L’élection de M. Grévy n’a pas moins une signification politique caractérisée ; elle a été un champ de bataille chaudement disputé, et, comme d’ici à peu de jours, à défaut des élections générales, ajournées à l’an prochain, il va y avoir un certain nombre d’élections partielles dans le Var, dans la Nièvre, dans la Moselle, nous allons assister à une ébauche d’agitation électorale où toutes les opinions vont essayer leurs forces en attendant la lutte décisive d’où sortira un nouveau corps législatif. Ce mouvement est déjà commencé, il s’accentue chaque jour de plus en plus quoique dans une certaine confusion. Il y aurait probablement pour l’opposition un moyen infaillible de servir les candidatures officielles, que l’administration couvre de son immense et absorbant patronage, ce serait de porter dans cette lutte un esprit étroit, comme on l’a essayé à l’occasion de l’élection de M. Grévy, qui pourtant n’a dû peut-être son succès qu’à des suffrages de toutes les nuances libérales, et qui avait même reçu et accepté l’appui de M. Berryer. Chose curieuse, nous sommes à peine au début d’une renaissance libérale, et il y a déjà des partis exclusifs, séparatistes, qui croiraient presque se compromettre, s’ils entraient en transaction, s’ils n’arboraient sans cesse le dangereux dilemme de tout ou rien, et qui en fin de compte n’arrivent qu’à diviser et à troubler l’opinion au lieu de la rallier et de la rassurer.
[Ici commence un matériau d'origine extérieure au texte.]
(* ===== verification/AdvertisementsTokens.v ===== *)
(** * The advertised settings' strict document check

    validateJSONDocument walks the document by tokens. It accepts exactly
    the UTF-8 texts of one JSON value in which no object repeats a key. *)

From Stdlib Require Import Ascii String.
From S2P Require Import Prelude GoJson GoText GoDecode GoDecodeProps Advertisements AdvertisementsParse.

Module AdvertisementsTokens.
Import GoJson GoText GoDecode GoDecodeProps Advertisements AdvertisementsParse.

Local Open Scope Z_scope.

(** ** The reference: no object repeats a key *)

Fixpoint unique_keys (d : doc) : bool :=
  match d with
  | DArray _ items => forallb unique_keys items
  | DObject _ fields => bool_decide (NoDup fields.*1) && forallb (λ f, unique_keys f.2) fields
  | _ => true
  end.

(** ** Tokens at a value *)

(** Past its separators, the decoder stands where a value may start. *)
Definition at_value (dec : Decoder) (l : list Z) (st : tokenState) : Prop :=
  token_prefix (S (length (dc_rest dec))) (dc_rest dec) (dc_state dec) = Some (l, st) ∧
  tokenValueAllowed st = true.

Definition decoder (l : list Z) (st : tokenState) (stack : list tokenState) : Decoder :=
  {| dc_rest := l; dc_state := st; dc_stack := stack |}.

Lemma prefix_here l st fuel :
  head_is 58 (skip_space l) = false → head_is 44 (skip_space l) = false →
  token_prefix (S fuel) l st = Some (skip_space l, st).
Proof. intros H1 H2. cbn [token_prefix]. by rewrite H1, H2. Qed.

Lemma prefix_comma l r fuel st st' :
  skip_space l = 44 :: r → head_is 58 (skip_space r) = false → head_is 44 (skip_space r) = false →
  (st = tokenArrayComma ∧ st' = tokenArrayValue ∨ st = tokenObjectComma ∧ st' = tokenObjectKey) →
  token_prefix (S (S fuel)) l st = Some (skip_space r, st').
Proof.
  intros E H1 H2 Hst. cbn [token_prefix]. rewrite E. cbn [head_is tail].
  destruct Hst as [[-> ->]|[-> ->]]; simpl; by rewrite H1, H2.
Qed.

Lemma prefix_colon l r fuel :
  skip_space l = 58 :: r → head_is 58 (skip_space r) = false → head_is 44 (skip_space r) = false →
  token_prefix (S (S fuel)) l tokenObjectColon = Some (skip_space r, tokenObjectValue).
Proof. intros E H1 H2. cbn [token_prefix]. rewrite E. cbn [head_is tail]. simpl. by rewrite H1, H2. Qed.

(** What a value starts with. *)
Definition value_head (l : list Z) : Prop :=
  ∃ c r, l = c :: r ∧ is_space c = false ∧ c ≠ 58 ∧ c ≠ 44 ∧ c ≠ 93 ∧ c ≠ 125.

Lemma scalar_head l d rest : scalar l = Some (d, rest) →
  value_head l ∧ head_is 91 l = false ∧ head_is 123 l = false.
Proof.
  unfold scalar. destruct (head_is 34 l) eqn:E.
  { apply head_is_cons in E as (r & ->). intros _. split; [|done]. by eexists _, _. }
  destruct (strip (bytes_of "null") l) eqn:E1; [apply strip_app in E1 as ->; split; [by eexists _, _|done]|].
  destruct (strip (bytes_of "true") l) eqn:E2; [apply strip_app in E2 as ->; split; [by eexists _, _|done]|].
  destruct (strip (bytes_of "false") l) eqn:E3; [apply strip_app in E3 as ->; split; [by eexists _, _|done]|].
  intros ([lit rest'] & (-> & (b & t & -> & Hb) & _)%scan_number_spec & _)%bind_Some.
  assert (is_space b = false ∧ b ≠ 58 ∧ b ≠ 44 ∧ b ≠ 93 ∧ b ≠ 125 ∧ b ≠ 91 ∧ b ≠ 123) as (?&?&?&?&?&H1&H2).
  { unfold is_digit, is_space in *. destruct Hb as [[?%Z.leb_le ?%Z.leb_le]%andb_prop| ->]; [|done].
    split_and!; lia. }
  apply Z.eqb_neq in H1, H2. split; [by eexists _, _|done].
Qed.

Lemma value_starts depth l d rest : value depth l = Some (d, rest) → value_head l.
Proof.
  destruct (head_is 91 l) eqn:E1; [apply head_is_cons in E1 as (r & ->); by exists 91, r|].
  destruct (head_is 123 l) eqn:E2; [apply head_is_cons in E2 as (r & ->); by exists 123, r|].
  destruct depth; cbn [value]; rewrite E1, E2; by intros [? _]%scalar_head.
Qed.

Lemma value_head_not l c : value_head l → c = 58 ∨ c = 44 ∨ c = 93 ∨ c = 125 → head_is c l = false.
Proof. intros (b & r & -> & _ & ? & ? & ? & ?) Hc. simpl. apply Z.eqb_neq. intros ->. lia. Qed.

Lemma value_head_solid l : value_head l → skip_space l = l.
Proof. intros (b & r & -> & ? & _). by apply skip_space_id. Qed.

Lemma more_head l st stack : value_head (skip_space l) ∨ head_is 44 (skip_space l) = true →
  more (decoder l st stack) = true.
Proof.
  unfold more, decoder. simpl. intros [(b & r & -> & _ & _ & _ & H1 & H2)|(r & ->)%head_is_cons]; [|done].
  apply Z.eqb_neq in H1, H2. by rewrite H1, H2.
Qed.

(** A closing delimiter. *)
Lemma token_close c l r st0 stack st :
  skip_space l = c :: r → (c = 93 ∧ closes_array st = true ∨ c = 125 ∧ closes_object st = true) →
  more (decoder l st (st0 :: stack)) = false ∧
  next_token (decoder l st (st0 :: stack)) = Ok (Delim c, decoder r (tokenValueEnd st0) stack).
Proof.
  intros E Hc. unfold more, next_token, decoder. cbn [dc_rest dc_state dc_stack].
  rewrite prefix_here by (rewrite E; destruct Hc as [[-> _]|[-> _]]; done). rewrite E.
  destruct Hc as [[-> Hst]|[-> Hst]]; simpl; by rewrite Hst.
Qed.

Lemma token_scalar dec l st d rest :
  at_value dec l st → scalar l = Some (d, rest) →
  ∃ tok, next_token dec = Ok (tok, decoder rest (tokenValueEnd st) (dc_stack dec)) ∧ ∀ c, tok ≠ Delim c.
Proof.
  intros [Hp Ha] Hs. destruct (scalar_head l d rest Hs) as ((c & r & -> & _ & _ & _ & H93 & H125) & H91 & H123).
  unfold next_token. rewrite Hp. cbn [head_is] in H91, H123. apply Z.eqb_neq in H93, H125.
  rewrite H91, H93, H123, H125.
  assert (expects_key st = false) as -> by (by destruct st).
  rewrite andb_false_r, Ha, Hs. eexists. split; [done|]. by destruct d.
Qed.

Lemma token_open dec c r st :
  at_value dec (c :: r) st → c = 91 ∨ c = 123 →
  next_token dec = Ok (Delim c, decoder r (if c =? 91 then tokenArrayStart else tokenObjectStart) (st :: dc_stack dec)).
Proof. intros [Hp Ha] [->| ->]; unfold next_token; rewrite Hp; simpl; by rewrite Ha. Qed.

(** ** Accepting *)

Lemma value_length depth l d rest : Forall is_byte l → value depth l = Some (d, rest) →
  (length rest < length l)%nat ∧ Forall is_byte rest.
Proof.
  intros Hb Hv. destruct (value_local depth _ _ _ Hb Hv) as (E & Hne & _). rewrite E in Hb |- *.
  apply Forall_app in Hb as [_ ?]. rewrite length_app. split; [|done].
  destruct (bytes_of (raw_text d)); [done|simpl; lia].
Qed.

Lemma skip_tail l c r : skip_space l = c :: r → Forall is_byte l →
  (length r < length l)%nat ∧ Forall is_byte r.
Proof.
  intros E Hb. pose proof (skip_space_length l) as Hl. apply skip_space_bytes in Hb. rewrite E in *.
  simpl in Hl. split; [lia|]. by apply Forall_inv_tail in Hb.
Qed.

(** What validateJSONValue does wherever [value] reads. *)
Definition accepts (depth : nat) : Prop :=
  ∀ l d rest dec st fuel, Forall is_byte l → value depth l = Some (d, rest) → unique_keys d = true →
    at_value dec l st → (2 * length l < fuel)%nat →
    validateJSONValue fuel dec = Ok (decoder rest (tokenValueEnd st) (dc_stack dec)).

Lemma starts_not depth l d rest c : value depth l = Some (d, rest) → c = 58 ∨ c = 44 ∨ c = 93 ∨ c = 125 →
  head_is c l = false.
Proof. intros Hv%value_starts. by apply value_head_not. Qed.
Et cependant, s’il est une vérité éclatante aujourd’hui, c’est qu’il ne peut y avoir une action utile, efficace, que sur un terrain assez large pour contenir toutes les opinions sérieuses, indépendantes, réunies dans cette unique pensée de revendiquer et d’affermir une liberté régulière ; mais c’est là une situation qui commence, qui passera encore par bien des phases laborieuses, et où nos destinées françaises sont en jeu au moins autant que dans les affaires extérieures.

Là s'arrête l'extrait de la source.